The non-compete agreement. When people ponder the reasons for Silicon Valley’s surge as a startup haven—often leaving New England licking its wounds, as it did after student venture Facebook’s departure for Palo Alto, for example—they often point to the persistence of this little clause in many New England-area employment agreements as a major contributor.
The clauses are meant to prevent a company’s ex-employees from starting similar businesses that could undermine it in the marketplace. In California, courts have held that they’re unenforceable. In Massachusetts, they’re still quite common—and there’s widespread agreement that they hold back entrepreneurship. Yet many big companies favor the clauses, and years of lobbying to have them outlawed in the state have come to naught.
Now one Boston venture firm, Spark Capital, is taking matters into its own hands. Partner Bijan Sabet—who explains more in a Q&A with Xconomy below—announced on his personal blog Saturday that the company will no longer require the startups it invests in to put non-compete clauses into their contracts with employees.
“The non-compete clause is a significant barrier to startups and innovation,” Sabet wrote. “I believe it significantly hurts business in the state of Massachusetts and other states that have not followed California on this issue. I’ve heard from many successful entrepreneurs that haven’t started a new company in this state because of their non-compete. Some have actually moved to California because of this.”

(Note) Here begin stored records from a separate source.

Lemma chars_printable s : forallb printable (chars s) = true → printables (chars s).
Proof. rewrite forallb_forall. intros Hs. apply List.Forall_forall. by intros c Hc%Hs. Qed.
Lemma msg_answers s path s' : printables path → zlen path ≤ Lmax → zlen (chars s) + zlen (chars s') ≤ 500 → forallb printable (chars s) = true → forallb printable (chars s') = true →
  answers (say (chars s ++ path ++ chars s');; mret TT_CLIOC_OUT) sh one_cost (only TT_CLIOC_OUT (said (chars s ++ path ++ chars s')) sh).
Proof.
  intros Hp Hl Hz Hs Hs'. apply says_answers; [done| |done|by right; left]. apply (path_msg F N V Lmax); try done; by apply printables_plain, chars_printable.
Qed.
Lemma msg1_answers s path : printables path → zlen path ≤ Lmax → zlen (chars s) ≤ 500 → forallb printable (chars s) = true →
  answers (say (chars s ++ path);; mret TT_CLIOC_OUT) sh one_cost (only TT_CLIOC_OUT (said (chars s ++ path)) sh).
Proof.
  intros Hp Hl Hz Hs. pose proof (msg_answers s path "" Hp Hl) as Hm. change (chars "") with (@nil Z) in Hm. rewrite app_nil_r in Hm. apply Hm; [|done|done]. change (zlen []) with 0. lia.
Qed.
Lemma quiet_answers a : a = TT_CLIOC_NOOUT ∨ a = TT_CLIOC_END → answers (mret a) sh 0 (only a (λ d, d = []) sh).
Proof. intros Ha. apply says_answers; [done|apply says_ret|done|tauto]. Qed.
Lemma text_answers s : zlen (chars s) ≤ 500 → forallb printable (chars s) = true → answers (say (chars s);; mret TT_CLIOC_OUT) sh one_cost (only TT_CLIOC_OUT (said (chars s)) sh).
Proof. intros Hz Hs. pose proof (msg1_answers s [] ltac:(constructor) HL Hz Hs) as Hm. by rewrite app_nil_r in Hm. Qed.

Lemma one_cost_pos : 0 ≤ one_cost ∧ Lmax + 1000 ≤ one_cost.
Proof. by apply (one_cost_path F N V Lmax). Qed.
Lemma moved_out c p u : set_out (cli_outbuf c) (set_prefix p (set_titles (title c) u (seperator c) c)) = set_prefix p (set_titles (title c) u (seperator c) c).
Proof. by destruct c as [? ? ? ? ? ? ? ? ? [] ? ?]. Qed.
Lemma drop_res_step (o : M st unit) s r s' : o s = Ret (r, s') → drop_res o s = Ret (TT_SUCCESS tt, s').
Proof. intros E. unfold drop_res. by erewrite (bind_step (try o)) by (unfold try; rewrite E; done). Qed.
Lemma current_ok x o : objs m !! x = Some o → is_dir (type o) = true → shell_ok (set_current x sh).
Proof. intros Ho Ht. destruct Hsh as [Hc Hr _ Ha He]. constructor; try done. cbn. by rewrite (dir_obj m F (co_models _ _ _ _ _ _ Hc) x o Ho). Qed.

Lemma new_prompt c nm : printables (prompt_of (title c) (sub_title c) (seperator c)) → zlen (prompt_of (title c) (sub_title c) (seperator c)) ≤ Pmax →
  zlen (default [] (title c)) + N + 3 ≤ Pmax → printables nm → zlen nm ≤ N →
  printables (prompt_of (title c) (new_sub nm c) (seperator c)) ∧ zlen (prompt_of (title c) (new_sub nm c) (seperator c)) ≤ Pmax.
Proof.
  intros Hp Hz Hr Hn Hnl. destruct nm as [|x nm]; [done|]. unfold prompt_of in *. cbn [new_sub sub_text]. apply Forall_app in Hp as [H1 H2]. apply Forall_app in H2 as [_ H2]. split.
  - apply Forall_app. split; [done|]. apply Forall_app. split; [by constructor|done].
  - rewrite !zlen_app, (zlen_cons 58). change (zlen [_; 32]) with 2. lia.
Qed.
Lemma cd_answers argv : Forall printables argv → Forall (λ p, zlen p ≤ Lmax) argv → answers (__cd_run argv) sh one_cost (cd_answer F sh argv).
Proof.
  intros Hp Hl. pose proof one_cost_pos. destruct argv as [|path argv]; [eapply answers_weaken; [| |apply quiet_answers; by left]; [lia|done]|].
  apply Forall_cons_1 in Hp as [Hp _], Hl as [Hl _]. unfold __cd_run, cd_answer. eapply answers_look; [by intros; eapply find_path_ok|].
  destruct (goes path) as [x|] eqn:E; [|by apply msg1_answers].
  destruct (known_at F I N V Lmax sh Hsh x) as [o Ho]; [by eapply goes_known|]. eapply answers_look; [by intros; eapply object_ok|].
  destruct (is_dir (type o)) eqn:Et; cbn [negb].
  - intros c n Hpr Hok Hr Hn Hroom. destruct Hpr as [[Hre Ht Hlen Hroom2] (P & r & Hs & HP & HPl)]. unfold prompt_part in *. cbn [fst snd] in *.
    destruct (new_prompt c (name o) Ht Hlen Hroom2) as [Hpp Hz]; [by apply name_printable, (conf_obj_ok F I N V Lmax sh Hsh x)|by apply ot_name, (co_texts _ _ _ _ _ _ (so_conf _ _ _ _ _ _ Hsh) x)|]. pose proof (printable_cstring _ Hpp) as Hcs.
    destruct (update_prefix_ok c (set_current x sh) (name o) P r (Pmax + 4)) as (p & Eu & Hsp & Hrp); [done|done|lia|done|].
    exists TT_CLIOC_NOOUT, [], (cli_outbuf c), (set_prefix p (set_titles (title c) (new_sub (name o) c) (seperator c) c)), (set_current x sh). split; [|split; [exists o; split; [done|]; rewrite Et; split; [done|]; split; [done|]; split; [by exists p|done]|]].
    + unfold upd_shell. erewrite (bind_step (modify _)) by done. cbn [snd fst].
      erewrite bind_step by (eapply drop_res_step; exact Eu).
      by rewrite moved_out.
    + split; [constructor|]. split; [apply out_refl; [done|eapply room_weaken; [|exact Hroom]; lia]|]. split; [|split; [by eapply current_ok|split; [by eexists _, _|by left]]].
      split; [constructor; try done|]. eexists _, 0. split; [exact Hsp|done].
  - eapply answers_weaken; [split; [|reflexivity]; lia| |by apply msg1_answers]. intros c a d c' sh' Hq. exists o. by rewrite Et.
Qed.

Sabet emphasized that he still believes that entrepreneurs should be forced to protect their former employers’ trade secrets and other intellectual property. Non-disclosure agreements “are essential and should considered completely differently from non-competes,” he writes.
But effective immediately, he said, Spark Capital will do away with non-compete clauses and will ask the founders, CEOs, and co-investors at the companies in its portfolio (several of which we’ve profiled, including Buzzwire and Bug Labs) to do the same.
In an interview today by e-mail, Sabet told me that he thinks Spark’s move will eventually motivate other New England venture firms to abandon non-compete language in their own contracts. But he says Spark moved now because it “didn’t want to wait to get consensus with other investors before we put a stake in the ground.” Here is the rest of our conversation:
WR: You said in your blog post that you “will not require a non-compete clause” with your portfolio companies and new investments. Was this formerly a requirement? What was the thinking behind it—and why, in general, do you think non-compete agreements are so common in New England?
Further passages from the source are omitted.